Strategies for survival: Responding to the Russian tourist crunch

PHUKET: There was much talk last year of the protests in Bangkok and the ensuing coup striking at the heart of Phuket’s tourism and hospitality industries, with many key tourism figures on the island fearing the worst.

Yet, it turns out, that while the island has survived the political turmoil in the country’s capital relatively unscathed, it is events unfolding much farther away that are leaving their mark on the island’s critical sectors in 2015.

Matthew C. Hindmarch, general manager of the Kata Sea Breeze Resort, noted that among the top concerns of tourism-dependent businesses in Phuket is how the island is reeling from a plunge in the number of Russian tourist arrivals.
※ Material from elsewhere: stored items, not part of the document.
Lemma translates_supported : isSupported (job_type j) = true.
Proof. destruct Htr as [w Hw]; unfold translateJob in Hw; by destruct (isSupported _). Qed.

Lemma poll_run_state : r_state (run (poll cfg) s0) = s0.
Proof. destruct (not_paused s0 Hready) as (? & ? & ?); by poll_run. Qed.

(** The request to accept the job is sent from [s1], which stays as it
    is. *)
Lemma poll_listed :
  let a := resume ora (run (poll cfg) s0) s1 in
  r_state a = s1 ∧ started a = [Fetch (AcceptJob (uuid j) (runnerToken (runnerClient s1)))].
Proof.
  destruct (not_paused s0 Hready) as (? & ? & ?), Hlist as (st & ? & ?).
  pose proof (below_limit s1 Hlim); pose proof translates_supported.
  by cbv zeta; poll_run.
Qed.

(** When the server grants the job, [processJob] is started on the state
    of that moment. *)
Lemma poll_granted s2 :
  grants ora s1 (uuid j) →
  let b := resume ora (resume ora (run (poll cfg) s0) s1) s2 in
  r_status b = Done (Ok tt)
  ∧ activeJobs (r_state b) = <[uuid j := JobRecord (job_type j) (now (rt s2))]> (activeJobs s2)
  ∧ s_op <$> r_spawned b = [Mkdtemp ("ptsn-" +:+ slice8 (uuid j) +:+ "-")]
  ∧ log (r_state b) = log s2 ++ [AcceptedJob (uuid j) (job_type j)].
Proof.
  intros (st' & tok & ? & ?).
  destruct (not_paused s0 Hready) as (? & ? & ?), Hlist as (st & ? & ?), Htr as [w ?].
  pose proof (below_limit s1 Hlim); pose proof translates_supported.
  by cbv zeta; poll_run.
Qed.

(** Claim C24: [poll] accepts the job it is offered whenever the job passes
    its three checks, and starts a task for it.  When the bridge is running,
    healthy and below its limit, and the server lists one job whose type
    is supported, that is not in [failedJobs] and that [translateJob]
    takes, [poll] sends the request to accept it; when the server grants
    it, [poll] returns, [processJob] has run up to the creation of its
    temp directory, and the job is in [activeJobs] with the time of that
    moment.  Nothing asks whether the job is in [activeJobs] already: a
    job that the server lists again while it runs is accepted again, a
    second task is started for it, and the entry of the first is
    overwritten. *)
Theorem poll_accepts_listed s2 :
  grants ora s1 (uuid j) →
  let a := resume ora (run (poll cfg) s0) s1 in
  let b := resume ora a s2 in
  started a = [Fetch (AcceptJob (uuid j) (runnerToken (runnerClient s1)))]
  ∧ r_status b = Done (Ok tt)
  ∧ activeJobs (r_state b) = <[uuid j := JobRecord (job_type j) (now (rt s2))]> (activeJobs s2)
  ∧ s_op <$> r_spawned b = [Mkdtemp ("ptsn-" +:+ slice8 (uuid j) +:+ "-")]
  ∧ log (r_state b) = log s2 ++ [AcceptedJob (uuid j) (job_type j)]
  ∧ (is_Some (activeJobs s2 !! uuid j) → size (activeJobs (r_state b)) = size (activeJobs s2)).
Proof.
  intros Hg a b; destruct poll_listed as [_ Ha], (poll_granted s2 Hg) as (Hb & Hact & Hsp & Hlog).
  split_and!; try done.
  intros [r Hr]; subst a b; rewrite Hact, map_size_insert_Some; done.
Qed.

End poll_one.

(** ** Polls that overlap *)
Section poll_two.
Context (cfg : config) (ora1 ora2 : oracle) (j1 j2 : job) (s : state).
Context (Hready : ¬ paused cfg s).
Context (Hlist1 : lists ora1 s [j1]) (Hlist2 : lists ora2 s [j2]).
Context (Hgrant1 : grants ora1 s (uuid j1)) (Hgrant2 : grants ora2 s (uuid j2)).
Context (Htr1 : translates cfg j1) (Htr2 : translates cfg j2).
Context (Hfailed1 : uuid j1 ∉ failedJobs s) (Hfailed2 : uuid j2 ∉ failedJobs s).
Context (Hnew1 : activeJobs s !! uuid j1 = None) (Hnew2 : activeJobs s !! uuid j2 = None).
Context (Hne : uuid j1 ≠ uuid j2).

Lemma ready_below : Z.of_nat (size (activeJobs s)) < maxConcurrentJobs cfg.
Proof. unfold paused in Hready; lia. Qed.

(** Claim C15: polls that overlap admit more jobs than the limit allows.
    A second poll starts while the first waits for the list of jobs (the
    interval timer and a notification of the socket, or a slow server);
    each is offered a job of its own.  Both pass the check of the limit
    before either has admitted its job, because the job enters
    [activeJobs] only when the request to accept it has been answered, and
    the limit is not read again after that: both jobs are accepted and
    both become active.  When the bridge was one job below its limit, it
    is one job above it in the end. *)
Theorem overlapping_polls :
  let a1 := run (poll cfg) s in
  let b1 := run (poll cfg) (r_state a1) in
  let a2 := resume ora1 a1 (r_state b1) in
  let b2 := resume ora2 b1 (r_state a2) in
  let a3 := resume ora1 a2 (r_state b2) in
  let b3 := resume ora2 b2 (r_state a3) in
  started a2 = [Fetch (AcceptJob (uuid j1) (runnerToken (runnerClient s)))]
  ∧ started b2 = [Fetch (AcceptJob (uuid j2) (runnerToken (runnerClient s)))]
  ∧ r_status a3 = Done (Ok tt)
  ∧ r_status b3 = Done (Ok tt)
  ∧ size (activeJobs (r_state b3)) = S (S (size (activeJobs s)))
  ∧ (maxConcurrentJobs cfg ≤ Z.of_nat (size (activeJobs s)) + 1 →
     maxConcurrentJobs cfg < Z.of_nat (size (activeJobs (r_state b3)))).
Proof.
  pose proof ready_below as Hlim; cbv zeta.
  rewrite !(poll_run_state cfg s Hready).
  destruct (poll_listed cfg ora1 j1 s s Hready Hlist1 Hlim Hfailed1 Htr1) as [-> Ha2].
  destruct (poll_listed cfg ora2 j2 s s Hready Hlist2 Hlim Hfailed2 Htr2) as [-> Hb2].
  destruct (poll_granted cfg ora1 j1 s s Hready Hlist1 Hlim Hfailed1 Htr1 s Hgrant1)
    as (Ha3 & Hact1 & _).
  set (sa := r_state (resume ora1 (resume ora1 (run (poll cfg) s) s) s)) in *.
  destruct (poll_granted cfg ora2 j2 s s Hready Hlist2 Hlim Hfailed2 Htr2 sa Hgrant2)
    as (Hb3 & Hact2 & _).
  assert (size (activeJobs (r_state (resume ora2 (resume ora2 (run (poll cfg) s) s) sa)))
          = S (S (size (activeJobs s)))) as Hsize.
  { rewrite Hact2, Hact1, !map_size_insert_None; [done..|by rewrite lookup_insert_ne]. }
  split_and!; try done; rewrite Hsize; lia.
Qed.

End poll_two.

(** ** A shutdown that cannot close the swarm or the store *)
Section bridge_close.
Context (ora : oracle) (env : state → state).
Context (Hjoined : ∀ s, PoolManager.joined s → PoolManager.joined (env s)).
Context (Hexited : ∀ s, exited s = false → exited (env s) = false).
Context (Hfails : is_ok (ora SwarmDestroy) = false ∨ is_ok (ora StoreClose) = false).

Local Abbreviation quiet := (λ (_ : state) o, ¬ unregisters o).

Lemma stop_close_fails fuel s :
  PoolManager.joined s → exited s = false →
  along quiet (λ r s', is_ok r = false ∧ exited s' = false) ora env (stop fuel) s.
Proof.
  intros Hj Hs; unfold stop; task_compute; bridge_cbn.
  destruct (pollTimer s); task_compute; bridge_cbn;
    (destruct (socket s); task_compute; bridge_cbn).
  all: eapply along_mono;
    [..|apply along_and;
          [apply (gracefulShutdown_fails ora env Hjoined Hfails)
          |apply (gracefulShutdown_keeps (λ s', exited s' = false) ora env Hexited)]];
    simpl; try done; naive_solver.
Qed.

(** Claim C16: a shutdown that cannot close the swarm or the store stops
    there.  When the bridge has joined the swarm and [swarm.destroy()] or
    [store.close()] rejects, then whatever the other operations answer and
    whatever the other tasks do meanwhile (as long as they neither leave
    the swarm nor end the process), the handler of SIGINT and SIGTERM sends
    no request to unregister the runner, its promise is rejected, and
    [process.exit] is not called.  [start] registers the handler with
    [process.on] and nothing handles its promise. *)
Theorem shutdown_close_fails fuel s :
  PoolManager.joined s → exited s = false →
  along quiet (λ r s', is_ok r = false ∧ exited s' = false) ora env (shutdown fuel) s.
Proof.
  intros Hj Hs; unfold shutdown, say; task_compute; apply along_bind.
  eapply along_mono; [..|apply stop_close_fails]; [done| |done|].
  - by intros [] ? [].
  - unfold exited in *; bridge_cbn; by rewrite existsb_app, Hs.
Qed.

End bridge_close.

(** ** The progress timer and the watchdog *)
Section bridge_progress.
Implicit Types (s : state) (id : job_id).

(** The first segment of the progress callback: the watchdog is kicked, and
    the report is started or fails at once; nothing else changes. *)
Lemma onProgress_run id pct s :
  r_state (run (onProgress id pct) s) = update (kick (C:=unit) id (view s)) s.
Proof.
  unfold onProgress, updateJob; task_compute.
  destruct (_jobToken _ _); by task_compute.
Qed.

(** Claim C14: every run of the progress timer arms the watchdog anew,
    whether or not a segment has completed since the last one.  After the
    timer of a launched pool has run, the earlier watchdog timer of the job
    is cleared and the new one is due a full timeout later; [done], the
    number of completed segments, plays no part.  So while a pool is
    monitored (the timer runs every two seconds) the watchdog does not
    expire, however long the pool makes no progress. *)
Theorem progress_rearms_watchdog id total done s (e : wd_entry unit) :
  wd_wf (view s) → jobs (watchdog s) !! id = Some e →
  (0 < total)%nat → is_Some (PoolManager.progress_pct total done) →
  let s' := r_state (run (PoolManager.progress_tick (onProgress id) total done) s) in
  jobs (watchdog s') !! id = Some (WdEntry (next_timer (rt s)) (Watchdog.onTimeout e) (startTime e))
  ∧ timers (rt s') !! next_timer (rt s)
    = Some (Timer (now (rt s) + clamp_delay (timeoutMs (watchdog s))) None
                  (CbWatchdog id (Watchdog.onTimeout e)))
  ∧ timers (rt s') !! timer e = None.
Proof.
  intros Hwf He Htotal [pct Hpct]; cbv zeta; unfold PoolManager.progress_tick.
  rewrite bool_decide_eq_true_2, Hpct, onProgress_run by done.
  destruct (kick_known id (view s) e Hwf He) as (Hj & Ht & Hold & _).
  bridge_cbn; rewrite Hj, lookup_insert_eq; done.
Qed.
(** * Schedule store of the scheduler package

    A shallow embedding of [packages/scheduler/lib/models/schedules.ts]:
    the schedule entity and its storage row, the state transition
    validator, the interval codec and the six persistence operations
    ([create], [get], [transitionState], [update], [remove], [search]).

    Conventions of the embedding.
    - A JavaScript [number] that holds an integer is a [Z]; a [Date] is
      its millisecond count, also a [Z]. The limits of doubles and of
      the engine's interval range are modelled apart, in [Float64] and
      [store_interval_ranged], for the codec.
    - An optional property ([x?: T]) is an [option T]; [null] in
      [Date | null] is [None].
    - An [async] operation is a computation of the monad [M]: it reads
      and writes the world (the [schedules] table behind the [knex]
      handle, the clock read by [new Date()], the identifier [uuidv7()]
      hands out) and completes either normally or by a thrown value, so
      that [try]/[catch] is written as in the source.
    - [Ok]/[Err] are the two variants of [Result] of [@nangohq/utils]. *)

From Stdlib Require Import ZArith List String Ascii Bool Lia.
From Stdlib Require Import DecimalString DecimalPos DecimalZ Permutation.
Import ListNotations.

Set Warnings "-register-all".

Local Open Scope string_scope.
Local Open Scope Z_scope.

(** ** Values *)

(** Modelled from the spec: [ScheduleState] of [../types], which is not
    among the sources. The spec gives [STARTED | PAUSED | DELETED], the
    three literals the transition table of the source is written with. *)
Inductive ScheduleState : Set := STARTED | PAUSED | DELETED.

(** The string a state is at run time, as a template literal prints it. *)
Definition state_str (s : ScheduleState) : string :=
  match s with
  | STARTED => "STARTED"
  | PAUSED => "PAUSED"
  | DELETED => "DELETED"
  end.

Definition state_eqb (a b : ScheduleState) : bool :=
  match a, b with
  | STARTED, STARTED | PAUSED, PAUSED | DELETED, DELETED => true
  | _, _ => false
  end.

Definition Date : Set := Z.

(** [JsonValue] of [type-fest]: primitives, arrays and objects. A JSON
    number is taken to be an integer; what the source asks of a payload
    is only whether it is truthy. *)
Inductive JsonValue : Set :=
| JNull
| JBool (b : bool)
| JNumber (n : Z)
| JString (s : string)
| JArray (items : list JsonValue)
| JObject (fields : list (string * JsonValue)).

(** [new Error(message)]. *)
Record Error : Set := NewError { message : string }.

(** Modelled from the spec: [Result<T>] of [@nangohq/utils], which is not
    among the sources; a discriminated success/failure wrapper carrying
    either the value, [Ok(value)], or a descriptive error, [Err(error)]. *)
Inductive Result (T : Type) : Type :=
| Ok (value : T)
| Err (error : Error).
Arguments Ok {T} value.
Arguments Err {T} error.

Definition isErr {T} (r : Result T) : bool :=
  match r with Ok _ => false | Err _ => true end.

(** ** JavaScript truthiness, as the conditionals of the source use it *)

Definition truthy_number (n : Z) : bool := negb (n =? 0).

Definition truthy_string (s : string) : bool :=
  match s with EmptyString => false | String _ _ => true end.

Definition truthy_json (v : JsonValue) : bool :=
  match v with
  | JNull => false
  | JBool b => b
  | JNumber n => truthy_number n
  | JString s => truthy_string s
  | JArray _ => true
  | JObject _ => true
  end.

(** [x ? a : b] on an optional property: [undefined] is falsy. *)
Definition truthy_opt {T} (truthy : T -> bool) (x : option T) : bool :=
  match x with None => false | Some v => truthy v end.

(** ** State transition validator *)

Record ScheduleStateTransition : Set :=
  { from : ScheduleState; to : ScheduleState }.

Definition validScheduleStateTransitions : list ScheduleStateTransition :=
  [ {| from := STARTED; to := PAUSED |};
    {| from := STARTED; to := DELETED |};
    {| from := PAUSED; to := STARTED |} ].

(** [validate({ from, to })]: [Array.prototype.find] over the table. *)
Definition validate (from0 to0 : ScheduleState) : Result ScheduleStateTransition :=
  match find (fun t => state_eqb (from t) from0 && state_eqb (to t) to0)
             validScheduleStateTransitions with
  | Some transition => Ok transition
  | None =>
      Err (NewError ("Invalid state transition from " ++ state_str from0
                     ++ " to " ++ state_str to0))
  end.

(** ** Entity model *)

(** Modelled from the spec: [Schedule] of [../types], which is not among
    the sources; its fields are those of the spec's data model, which
    are also the ones [DbSchedule.to] and [DbSchedule.from] read and
    write. *)
Module Schedule.
Record t : Set :=
  { id : string;
    name : string;
    state : ScheduleState;
    startsAt : Date;
    frequencyMs : Z;
    payload : JsonValue;
    createdAt : Date;
    updatedAt : Date;
    deletedAt : option Date }.
End Schedule.

(** [Omit<Schedule, 'id' | 'state' | 'createdAt' | 'updatedAt' | 'deletedAt'>] *)
Module ScheduleProps.
Record t : Set :=
  { name : string;
    startsAt : Date;
    frequencyMs : Z;
    payload : JsonValue }.
End ScheduleProps.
The number of Russian arrivals has grown steadily over the past few years, and Chinese and Russian tourists are the two biggest tourist source markets for businesses on the island. But things are about to head south in 2015, unless businesses re-align themselves to cope with the crisis, he warns.

“A lot of hotels are being hit now and will continue to be so in the upcoming months, due to the situation in Russia,” Mr Hindmarch explains.

“We are expecting huge drops in the first quarter of 2015. We have already seen a drop of about 5%, but we are expecting it to go down by even 30 to 40%.

“A lot of tour operators who deal directly with Russia are canceling up to 50% of their charter flights onto the island.”

The first warning signs started showing a few days before New Year’s Day, and Mr Hindmarch predicts that more are coming, as the Russian economy has yet to show signs of improving.

Mr Hindmarch was working in Bangkok when the military coup occurred, and where he witnessed how “the business went through the floor” in the capital.

But, from a Bangkok perspective, Phuket appeared to be performing well, mainly because many tour operators sold Phuket as a separate entity from Bangkok, which gave it a slightly stronger position, he explains.

“But what’s affecting Phuket now is what is happening in Europe and Russia,” Mr Hindmarch says. “Our hotel caters mostly to tourists from Scandinavia and Russia, and the Russian market has obviously dropped.”

Tour operators entirely dependent on the Russian market took the brunt in the plunge in the number of Russian tourists coming to the island.

“Some tour operators will be affected quite badly,” observes Mr Hindmarch. “A lot of Russian tour operators are on their own and they lease their own hotels. I’m sure some small hotels will feel it more than us.

“I also expect a further slowdown of the Russian market, especially with the exchange rate hurting it badly and less Russian money coming onto the island.”

Diversification of source markets has helped the Kata Breeze Resort avoid the full effects of the fall in the number of Russian tourists coming to Phuket.

“Luckily for us, a resurgence in the Scandinavian market – more so than in previous years – has helped us keep things balanced,” Mr Hindmarch.

Looking ahead and learning from current events, the resort’s management is working on strategies to improve its resistance to market fluctuations. So far, they have come up with two solutions: further professionalization, and diversification.

“This is the first time that the Kata Sea Breeze Resort has launched a ‘real’ sales and marketing team,” Mr Hindmarch explains. “We now have a team of four sales executives organized in a way that we’ve never done before, with two of them based in Bangkok and two based here.”

The team in Bangkok is responsible for expanding the resort’s guest base in Europe and elsewhere. “In Bangkok, there are tour operators looking after the UK, Ireland and South Africa. We also get access to Australia and New Zealand. These operators know what these markets require and we are flexible and adjust to their needs,” Mr Hindmarch explains.

The team in Phuket is dedicated to targeting the Asian market.

“And the results are already showing,” Mr Hindmarch says. “We are off to Hong Kong at the end of the month to meet travel agents there, and this is all a new market that we are expanding to.”

A secondary goal of the expansion is to create a more friendly, international atmosphere within the resort itself.

“We want to have a broader range of nationalities staying at the hotel, which not only helps us maintain our balance, but also creates cultural exchange among guests,” says Mr Hindmarch.

“Although you’re on holiday in Phuket, you can meet people from around the globe. There are all sorts of nationalities at the hotel, and it’s nice to see new friendships being forged.

“There is no point in having a hotel for just one nationality.”